Monopólio à luz da Escola Austríaca de Economia

Conforme Block (1997) existem duas visões sobre monopólios na discussão acadêmica dentro do corpo de pesquisadores da Escola Austríaca: a visão Mises-Kirzner e a visão de Rothbard.

O expoente do pensamento da Escola Austríaca, Ludwig von Mises apontou que, a discussão sobre a existência de monopólios deveria ser entendida com uma existência temporal, não podendo ser interpretados como uma estrutura de mercado que se antagonizava à um mercado competitivo. Na verdade, o monopólio seria um estado relativo de um processo de mercado.

“The temporary coexistence of a plurality of prices for the same commodity is the outcome of the fact that the forces making for change are still operating and that a state of equilibrium has not yet been attained.” (MISES, 1998, p.3)

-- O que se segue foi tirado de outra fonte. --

(** ** C7 and C9: draining the push process *)

(** C7. For every push process, the lines the loop reads are the lines of
    the text the process wrote, cut after each newline and in the order of
    the text; put end to end they give that text back.  The log widget
    shows, line after line, all lines read so far.  The loop ends with
    nothing left unread, and the process is then waited for. *)
Theorem drain_yields_emitted_lines :
  forall (p : process),
    let lines := fst (iter_readline p) in
    lines = emitted_lines (unread p)
    /\ List.concat lines = unread p
    /\ unread (snd (iter_readline p)) = []
    /\ events (drain p) = StEmpty :: List.map LogCode (snapshots [] lines)
    /\ result (drain p)
       = Return {| unread := []; exit_status := exit_status p;
                   returncode := Some (exit_status p) |}.
Proof.
  intros p lines. subst lines.
  rewrite drain_cases, iter_readline_lines. simpl.
  repeat split. apply (concat_lines_from (unread p) []).
Qed.

Lemma last_cons {A} (x d : A) (l : list A) : last (x :: l) d = last l x.
Proof.
  revert x d. induction l as [|y l IH]; intros x d; [reflexivity|].
  change (last (x :: y :: l) d) with (last (y :: l) d).
  now rewrite !IH.
Qed.

(** The last snapshot is the whole output. *)
Lemma snapshots_last (lines : list str) :
  forall logs, last (snapshots logs lines) logs = logs ++ List.concat lines.
Proof.
  induction lines as [|line rest IH]; intros logs; simpl snapshots.
  - simpl. now rewrite app_nil_r.
  - rewrite last_cons, IH. simpl. now rewrite app_assoc.
Qed.




(** ** C5 and C3: the button *)

Lemma engine_commands_app (t1 t2 : list event) :
  engine_commands (t1 ++ t2) = engine_commands t1 ++ engine_commands t2.
Proof.
  induction t1 as [|ev t1 IH]; simpl; [reflexivity|].
  destruct ev; simpl; rewrite IH; reflexivity.
Qed.

Lemma engine_commands_logs (l : list str) :
  engine_commands (List.map LogCode l) = [].
Proof. induction l; simpl; auto. Qed.

Lemma engine_commands_run (cmd : list str) (t : list event) :
  In (SubprocessRun cmd) t -> In cmd (engine_commands t).
Proof.
  induction t as [|ev t IH]; simpl; [tauto|].
  intros [->|H]; [left; reflexivity|].
  destruct ev; simpl; auto.
Qed.

(** The commands of [tag_and_push_image]: the tag command, then the push
    command if the tag succeeded; both name the same target. *)
Lemma tag_and_push_image_commands (w : env)
      (local_image_tag repository_uri image_tag : str) :
  let ecr_image_uri := repository_uri ++ lit ":" ++ image_tag in
  let tag_command :=
    [lit "docker"; lit "tag"; local_image_tag; ecr_image_uri] in
  let push_command := [lit "docker"; lit "push"; ecr_image_uri] in
  let cmds :=
    engine_commands
      (events (tag_and_push_image w local_image_tag repository_uri image_tag))
  in
  cmds = [tag_command] \/ cmds = [tag_command; push_command].
Proof.
  intros ecr_image_uri tag_command push_command cmds.
  subst cmds push_command tag_command ecr_image_uri.
  rewrite tag_and_push_image_cases. cbv zeta.
  destruct (os_run w _) as [msg|rc out err]; [left; reflexivity|].
  destruct (rc =? 0)%Z; [|left; reflexivity].
  destruct (os_popen w _) as [msg|[output status]]; [right; reflexivity|].
  right. unfold push_events, events. cbn [fst].
  cbn [engine_commands app tagging].
  rewrite engine_commands_app, engine_commands_logs.
  destruct (status =? 0)%Z; reflexivity.
Qed.

Section Button.

Variable w : env.
Variable c : ecr_client.
Variables aws_account_id aws_region : str.
Variables selected_repo local_image new_image_tag : str.

Let account_id := strip aws_account_id.
Let region := strip aws_region.
Let repository_uri :=
  account_id ++ lit ".dkr.ecr." ++ region ++ lit ".amazonaws.com/"
  ++ selected_repo.

(** The button, path by path. *)
Lemma push_to_ecr_cases :
  push_to_ecr w c aws_account_id aws_region selected_repo local_image
              new_image_tag
  = if all [selected_repo; local_image; new_image_tag; account_id] then
      match ecr_login w c account_id region with
      | (t, Return true) =>
          (t ++ events (tag_and_push_image w (strip local_image)
                          repository_uri (strip new_image_tag)),
           match result (tag_and_push_image w (strip local_image)
                           repository_uri (strip new_image_tag)) with
           | Return _ => Return tt
           | Raise e => Raise e
           end)
      | (t, Return false) => (t, Return tt)
      | (t, Raise e) => (t, Raise e)
      end
    else
      ([StWarning
          (Text (lit "Please fill in all the repository and image details."))],
       Return tt).
Proof.
  unfold push_to_ecr. fold account_id. fold region.
  destruct (all _); [|reflexivity].
  destruct (ecr_login w c account_id region) as [t [[]|e]]; simpl;
    try (rewrite app_nil_r; reflexivity); try reflexivity.
  fold repository_uri.
  destruct (tag_and_push_image _ _ _ _) as [t' [b|e]]; simpl;
    rewrite ?app_nil_r; reflexivity.
Qed.

End Button.

(** C5. With all fields filled in and the login successful, the commands
    the button hands to the engine are the login, the tag command and, if
    the tag succeeded, the push command.  The repository URI is
    [{accountId}.dkr.ecr.{region}.amazonaws.com/{repositoryName}]; the tag
    and the push command both name it with [:{tag}] appended.  Here
    [accountId], [region] and [tag] are the values the handler works with:
    the text of the inputs without the whitespace around it. *)
Theorem remote_uri_format :
  forall (w : env) (c : ecr_client)
         (aws_account_id aws_region selected_repo local_image
          new_image_tag : str),
    let accountId := strip aws_account_id in
    let region := strip aws_region in
    let repositoryName := selected_repo in
    let tag := strip new_image_tag in
    let remoteUri :=
      accountId ++ lit ".dkr.ecr." ++ region ++ lit ".amazonaws.com/"
      ++ repositoryName in
    let target := remoteUri ++ lit ":" ++ tag in
    all [selected_repo; local_image; new_image_tag; accountId] = true ->
    result (ecr_login w c accountId region) = Return true ->
    exists (username password : str) (rest : list (list str)),
      engine_commands
        (events (push_to_ecr w c aws_account_id aws_region selected_repo
                   local_image new_image_tag))
      = login_command username password
          (accountId ++ lit ".dkr.ecr." ++ region ++ lit ".amazonaws.com")
        :: [lit "docker"; lit "tag"; strip local_image; target]
        :: rest
      /\ (rest = [] \/ rest = [[lit "docker"; lit "push"; target]]).
Proof.
  intros w c aws_account_id aws_region selected_repo local_image
         new_image_tag accountId region repositoryName tag remoteUri target
         Hall Hlogin.
  subst target remoteUri tag repositoryName region accountId.
  rewrite push_to_ecr_cases, Hall.
  revert Hlogin. rewrite ecr_login_cases.
  destruct (decode_credentials c) as [e|[username password]];
    [discriminate|].
  cbv zeta.
  destruct (os_run w _) as [msg|rc out err]; [discriminate|].
  destruct (rc =? 0)%Z; [|discriminate].
  intros _. exists username, password.
  unfold events at 1. cbn [fst]. rewrite engine_commands_app.
  cbn [engine_commands app authenticating].
  destruct (tag_and_push_image_commands w (strip local_image)
              (strip aws_account_id ++ lit ".dkr.ecr." ++ strip aws_region
               ++ lit ".amazonaws.com/" ++ selected_repo)
              (strip new_image_tag)) as [E|E];
    cbv zeta in E; rewrite E.
  - exists []. split; [reflexivity|left; reflexivity].
  - eexists. split; [reflexivity|right; reflexivity].
Qed.

(** The scenario of the specification, on a machine where everything
    succeeds. *)
Lemma remote_uri_format_witness :
  exists (username password : str) (rest : list (list str)),
    engine_commands
      (events (push_to_ecr (machine ok ok (inr (lit "latest: digest: sha256:0 size: 1", 0%Z)))
                 aws_client (lit "123456789012") (lit "us-east-1")
                 (lit "my-app") (lit "my-app:latest") (lit "latest")))
    = login_command username password
        (lit "123456789012.dkr.ecr.us-east-1.amazonaws.com")
      :: [lit "docker"; lit "tag"; lit "my-app:latest";
          lit "123456789012.dkr.ecr.us-east-1.amazonaws.com/my-app:latest"]
      :: rest
    /\ (rest = []
        \/ rest = [[lit "docker"; lit "push";
                    lit "123456789012.dkr.ecr.us-east-1.amazonaws.com/my-app:latest"]]).
Proof.
  apply (@remote_uri_format
           (machine ok ok (inr (lit "latest: digest: sha256:0 size: 1", 0%Z)))
           aws_client (lit "123456789012") (lit "us-east-1")
           (lit "my-app") (lit "my-app:latest") (lit "latest")).
  - reflexivity.
  - vm_compute. reflexivity.
Defined.

(** The commands of that run, in full, with blanks typed around the
    account id. *)
Example remote_uri_scenario :
  engine_commands
    (events (push_to_ecr (machine ok ok (inr (lit "latest: digest: sha256:0 size: 1", 0%Z)))
               aws_client (lit " 123456789012 ") (lit "us-east-1")
               (lit "my-app") (lit "my-app:latest") (lit "latest")))
  = [ [lit "docker"; lit "login"; lit "--username"; lit "AWS";
       lit "--password"; lit "secret";
       lit "123456789012.dkr.ecr.us-east-1.amazonaws.com"];
      [lit "docker"; lit "tag"; lit "my-app:latest";
       lit "123456789012.dkr.ecr.us-east-1.amazonaws.com/my-app:latest"];
      [lit "docker"; lit "push";
       lit "123456789012.dkr.ecr.us-east-1.amazonaws.com/my-app:latest"] ].
Proof. vm_compute. reflexivity. Qed.

Lemma SubprocessRun_inj (a b : list str) :
  SubprocessRun a = SubprocessRun b -> a = b.
Proof. congruence. Qed.

(** C3. In every run of the button in which [docker login] was executed
    and exited with a non-zero code, the page shows the login failure and
    then the stderr of the command, unchanged, and the run ends there:
    nothing of [tag_and_push_image] happens, no tag and no push. *)
Theorem login_failure_stops_pipeline :
  forall (w : env) (c : ecr_client)
         (aws_account_id aws_region selected_repo local_image
          new_image_tag : str)
         (args : list str) (rc : Z) (out err : str),
    let run := push_to_ecr w c aws_account_id aws_region selected_repo
                 local_image new_image_tag in
    let cmd := lit "docker" :: lit "login" :: args in
    In (SubprocessRun cmd) (events run) ->
    os_run w cmd = Exited rc out err ->
    rc <> 0%Z ->
    run = ([authenticating; SubprocessRun cmd; login_failed; StCode err],
           Return tt)
    /\ engine_commands (events run) = [cmd].
Proof.
  intros w c aws_account_id aws_region selected_repo local_image
         new_image_tag args rc out err run cmd Hin Hrun Hrc.
  assert (E : run = ([authenticating; SubprocessRun cmd; login_failed;
                      StCode err], Return tt));
    [|rewrite E; split; reflexivity].
  subst run. revert Hin. rewrite push_to_ecr_cases.
  destruct (all _).
  2:{ intros [H|[]]. discriminate. }
  rewrite ecr_login_cases.
  destruct (decode_credentials c) as [e|[username password]].
  { intros [H|[H|[]]]; discriminate. }
  cbv zeta.
  destruct (os_run w (login_command _ _ _)) as [msg|rc' out' err'] eqn:L.
  { intros [H|[H|[H|[]]]]; try discriminate.
    apply SubprocessRun_inj in H. rewrite H in L. subst cmd. congruence. }
  destruct (Z.eqb_spec rc' 0) as [->|Hrc'].
  - unfold events. cbn [fst]. intros Hin.
    apply engine_commands_run in Hin.
    rewrite engine_commands_app in Hin.
    cbn [engine_commands app authenticating] in Hin.
    destruct Hin as [H|Hin].
    { rewrite H in L. subst cmd. congruence. }
    destruct (tag_and_push_image_commands w (strip local_image)
                (strip aws_account_id ++ lit ".dkr.ecr." ++ strip aws_region
                 ++ lit ".amazonaws.com/" ++ selected_repo)
                (strip new_image_tag)) as [E|E];
      cbv zeta in E; unfold events in E; rewrite E in Hin;
      simpl in Hin; subst cmd;
      repeat (destruct Hin as [Hin|Hin]; try discriminate Hin);
      contradiction.
  - intros [H|[H|[H|[H|[]]]]]; try discriminate.
    apply SubprocessRun_inj in H. rewrite H in L. subst cmd.
    rewrite Hrun in L. injection L as <- <- <-.
    rewrite H. reflexivity.
Qed.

Para Mises (1949) o monopólio depende de três fatores: monopólio da oferta; inelasticidade de demanda do mercado, e; o monopolista conseguir descobrir os preços de monopólio. Partindo dessas premissas, seria equivocada a percepção da manutenção de um monopólio, pois não existe como os empresários serem oniscientes para praticar os preços que seriam superiores aos preços hipotéticos daquele mercado em estado de concorrência perfeita. Para sua existência efetiva, os preços praticados em monopólios devem ser vantajosos para aumentar sua receita líquida total, até o limite que o mercado permita (MISES, 1963), conceito esse sustentado por Kirzner (1973, p.110),

“The owner of the monopolized resource has withheld the use of some of his stock from the market, forcing up the price the market must pay for the smaller remaining quantity.”

Nessa perspectiva o proprietário único de recursos poderia ser capaz de promover os preços de monopólio, utilizando-se da escassez daquele produto – retirando parte do fornecimento deste bem do mercado, ou restringindo a produção (COSTEA, 2003). Contudo essa restrição de produção de determinados bens significa que capital e trabalho foram alocados para a produção de outros bens (MISES, 1936). Assim, a perspectiva de Mises e Kirzner apontam a possibilidade da existência de monopólios em um mercado competitivo (BLOCK, 1997). A competitividade de um mercado não depende do número de empresas, e Bastos (2016, p.381) aponta “para a possibilidade de um mercado com uma firma, mas ainda assim competitivo – pois sempre estaria à mercê de entrada de novos competidores”.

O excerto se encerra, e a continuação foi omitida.